Local-ready LLM execution harness for complex tasks.
Loom decomposes goals, drives execution through verified steps, routes between thinking and acting models, and keeps work on track with structured state instead of chat history. Use it via TUI, CLI, API, or MCP with local or mixed local/cloud models.
Bring Kimi, Minimax, GLM, Claude, or any OpenAI-compatible model and Loom supplies the harness: tool calling, structured planning, parallel execution, independent verification, and persistent memory.
It handles coding, research, document analysis (PDF, Word docs, PowerPoint decks), report generation, and multi-step business workflows.
Claude-class cowork UX, local-ready.
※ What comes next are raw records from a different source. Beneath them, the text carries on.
(** X20. Registering a further function changes how a call resolves only if
    the new function binds and scores strictly higher than every candidate
    registered before: when it does not bind, scores REJECT, or is matched or
    beaten by an earlier candidate, the call resolves as before; when it
    binds with a non-negative score above all earlier scores, it is chosen. *)
Theorem later_registration_needs_higher_score item func args kwargs :
  registry_consistent (OverloadItem.overloads item) (OverloadItem.signatures item) →
  let try_bind := fun sig => bind sig args kwargs in
  let earlier := zip (OverloadItem.overloads item) (OverloadItem.signatures item) in
  ((∀ outcome, candidate_score try_bind (func, signature func) = Some outcome →
      ∃ score,
        outcome = Ok score
        ∧ (score = -1
           ∨ ∃ candidate score',
               candidate ∈ earlier
               ∧ candidate_score try_bind candidate = Some (Ok score')
               ∧ score ≤ score')) →
   OverloadItem.__call__ (OverloadItem.append item func).1 args kwargs
   = OverloadItem.__call__ item args kwargs)
  ∧ (∀ score, candidate_score try_bind (func, signature func) = Some (Ok score) →
       0 ≤ score →
       (∀ candidate outcome,
          candidate ∈ earlier → candidate_score try_bind candidate = Some outcome →
          ∃ score', outcome = Ok score' ∧ score' < score) →
       OverloadItem.__call__ (OverloadItem.append item func).1 args kwargs
       = mkRun [(func, args, kwargs)] (call func args kwargs)).
Proof.
  intros Hcons try_bind earlier.
  assert (Hlen : length (OverloadItem.overloads item)
                 = length (OverloadItem.signatures item)).
  { unfold registry_consistent in Hcons. by rewrite Hcons, length_fmap. }
  assert (Hrun : ∀ scan : Result (Z * option Callable),
            match (match scan with
                   | Err e => Err e
                   | Ok (_, None) => Err NoMatchingOverloadException
                   | Ok (_, Some winner) => Ok winner
                   end : Result Callable) with
            | Ok winner => mkRun [(winner, args, kwargs)] (call winner args kwargs)
            | Err e => mkRun [] (Raised e)
            end
            = match scan with
              | Err e => mkRun [] (Raised e)
              | Ok (_, None) => mkRun [] (Raised NoMatchingOverloadException)
              | Ok (_, Some winner) =>
                  mkRun [(winner, args, kwargs)] (call winner args kwargs)
              end).
  { by intros [[s [w|]]|e]. }
  assert (Hnew : OverloadItem.__call__ (OverloadItem.append item func).1 args kwargs
                 = match best_match_loop try_bind (earlier ++ [(func, signature func)])
                           (-1, None) with
                   | Err e => mkRun [] (Raised e)
                   | Ok (_, None) => mkRun [] (Raised NoMatchingOverloadException)
                   | Ok (_, Some winner) =>
                       mkRun [(winner, args, kwargs)] (call winner args kwargs)
                   end).
  { unfold OverloadItem.__call__, FunctionOverloadDispatcher.__call__,
      FunctionOverloadDispatcher.best_match. simpl.
    rewrite (zip_snoc _ _ _ _ Hlen). apply Hrun. }
  assert (Hold : OverloadItem.__call__ item args kwargs
                 = match best_match_loop try_bind earlier (-1, None) with
                   | Err e => mkRun [] (Raised e)
                   | Ok (_, None) => mkRun [] (Raised NoMatchingOverloadException)
                   | Ok (_, Some winner) =>
                       mkRun [(winner, args, kwargs)] (call winner args kwargs)
                   end).
  { unfold OverloadItem.__call__, FunctionOverloadDispatcher.__call__,
      FunctionOverloadDispatcher.best_match. simpl. apply Hrun. }
  rewrite Hnew, Hold, best_match_loop_snoc. clear Hnew Hold Hrun.
  assert (Hscore : candidate_score try_bind (func, signature func)
                   = _signature_matches (signature func)
                       <$> try_bind (signature func)) by done.
  pose proof (best_match_loop_spec try_bind earlier (-1) None) as Hspec.
  destruct (best_match_loop try_bind earlier (-1, None)) as [best|e].
  - destruct Hspec
      as [Hraises [[-> Hall]|(i & f & sg & s & Hi & Hs & -> & Hlt & Hall)]]; simpl.
    + (* nothing matched before *)
      split.
      * intros Hlow. destruct (try_bind (signature func)) as [b|]; [|done].
        destruct (Hlow _ Hscore) as (score & Heq & Hscore').
        rewrite Heq. simpl.
        destruct (Z.gtb_spec score (-1)) as [Hgt|]; [|done].
        destruct Hscore' as [?|(c & s' & Hin & Hs' & Hle)]; [lia|].
        apply list_elem_of_lookup_1 in Hin as [j Hj].
        specialize (Hall j c s' Hj Hs'). lia.
      * intros score Hsc Hpos _. rewrite Hscore in Hsc.
        destruct (try_bind (signature func)) as [b|]; [|done].
        simpl in Hsc. injection Hsc as Hsc. rewrite Hsc. simpl.
        destruct (Z.gtb_spec score (-1)); [done|lia].
    + (* [f] was chosen before, with the highest score [s] *)
      split.
      * intros Hlow. destruct (try_bind (signature func)) as [b|]; [|done].
        destruct (Hlow _ Hscore) as (score & Heq & Hscore').
        rewrite Heq. simpl.
        destruct (Z.gtb_spec score s) as [Hgt|]; [|done].
        destruct Hscore' as [?|(c & s' & Hin & Hs' & Hle)]; [lia|].
        apply list_elem_of_lookup_1 in Hin as [j Hj].
        destruct (Hall j c s' Hj Hs'). lia.
      * intros score Hsc Hpos Hbelow. rewrite Hscore in Hsc.
        apply list_elem_of_lookup_2 in Hi.
        destruct (Hbelow _ _ Hi Hs) as (s' & Heq & Hless). injection Heq as <-.
        destruct (try_bind (signature func)) as [b|]; [|done].
        simpl in Hsc. injection Hsc as Hsc. rewrite Hsc. simpl.
        destruct (Z.gtb_spec score s); [done|lia].
  - (* the scoring of an earlier candidate raises, before and after *)
    split; [done|]. intros score _ _ Hbelow.
    destruct Hspec as (i & candidate & Hi & He & _).
    apply list_elem_of_lookup_2 in Hi.
    by destruct (Hbelow _ _ Hi He) as (s' & Heq & _).
Qed.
Tools like Claude Code and Claude cowork deliver strong agentic experiences, and Claude Code can be paired with local model stacks depending on your setup. Loom's focus is different: a model-agnostic harness designed to keep local and mixed local/cloud execution reliable with structured planning, tool safety, independent verification, and persistent memory. Loom is also cross-platform, while Claude cowork is currently macOS + Claude-model oriented. The result is an agentic workflow that stays robust on your own hardware without locking you to one provider.
Loom also exposes a REST API and an MCP server built for agentic systems. Orchestrators like OpenClaw can call Loom's REST endpoints -- or connect via the Model Context Protocol -- to offload complex multi-step tasks: decomposition, tool calling, verification, and memory. Instead of hoping a single LLM call handles a 15-step workflow, hand it to Loom and let the harness drive. The MCP integration also means any MCP-compatible agent or IDE can use Loom as a tool provider out of the box.
LLMs are phenomenal at answering a single, well-formed question. Give them a bounded task, and they can produce remarkably strong results.
But real work is rarely a single question. It is a chain of decisions, dependencies, checks, and revisions. In that setting, even strong models can drift: they skip steps, lose context, or confidently invent details. The problem is not intelligence. The problem is process.
Loom exists to provide that process.
Loom breaks complex work into smaller, solvable units, runs them in sequence, and verifies each result before moving forward. That lets you use model intelligence where it is strongest while reducing hallucinations, compounding errors, and dead-end reasoning.
Loom is local-ready and supports local models natively, so you get privacy, control, and lower operating cost. It is not limited to local inference: you can use cloud models too, and apply Loom to far more than coding, including research, analysis, and operational workflows.
Interactive (uv run loom) -- Work with a model in a rich terminal UI. You talk, the model responds and uses tools, you see what it's doing in real time. Streaming text, inline diffs, per-tool-call approval, session persistence, conversation recall, and slash commands for control.
Autonomous (uv run loom run) -- Give Loom a goal, walk away. It decomposes the work into subtasks with a dependency graph, runs independent subtasks in parallel, verifies each result with an independent model, and replans when things go wrong.
+----------------------------+
Goal -> Planner -> | [Subtask A] [Subtask B] | parallel batch
| | | | (if independent)
| Execute Execute |
| Verify Verify |
| Extract* Extract* | * fire-and-forget
+----------------------------+
|
[Subtask C] (depends on A+B)
|
Completed
Built for local model weaknesses. Cloud models reproduce strings precisely. Local models don't -- they drift on whitespace, swap tabs for spaces, drop trailing newlines. Loom's edit tool handles this with fuzzy matching: when an exact string match fails, it normalizes whitespace and finds the closest candidate above a similarity threshold. It also rejects ambiguous matches (two similar regions) so it won't silently edit the wrong place. This is the difference between a tool that works with MiniMax and one that fails 30% of the time.
Lossless memory, not lossy summarization. Most agents compress old conversation turns into summaries when context fills up. This destroys information. Loom takes a different approach: every cowork turn is persisted verbatim to SQLite. When context fills up, old turns drop out of the model's window but remain fully searchable. The model has a conversation_recall tool to retrieve anything it needs -- specific turns, tool call history, full-text search. Resume any previous session exactly where you left off with --resume. This archival guarantee is for cowork history; /run and uv run loom run may semantically compact model-facing payloads to stay within context budgets, while preserving source artifacts/logs.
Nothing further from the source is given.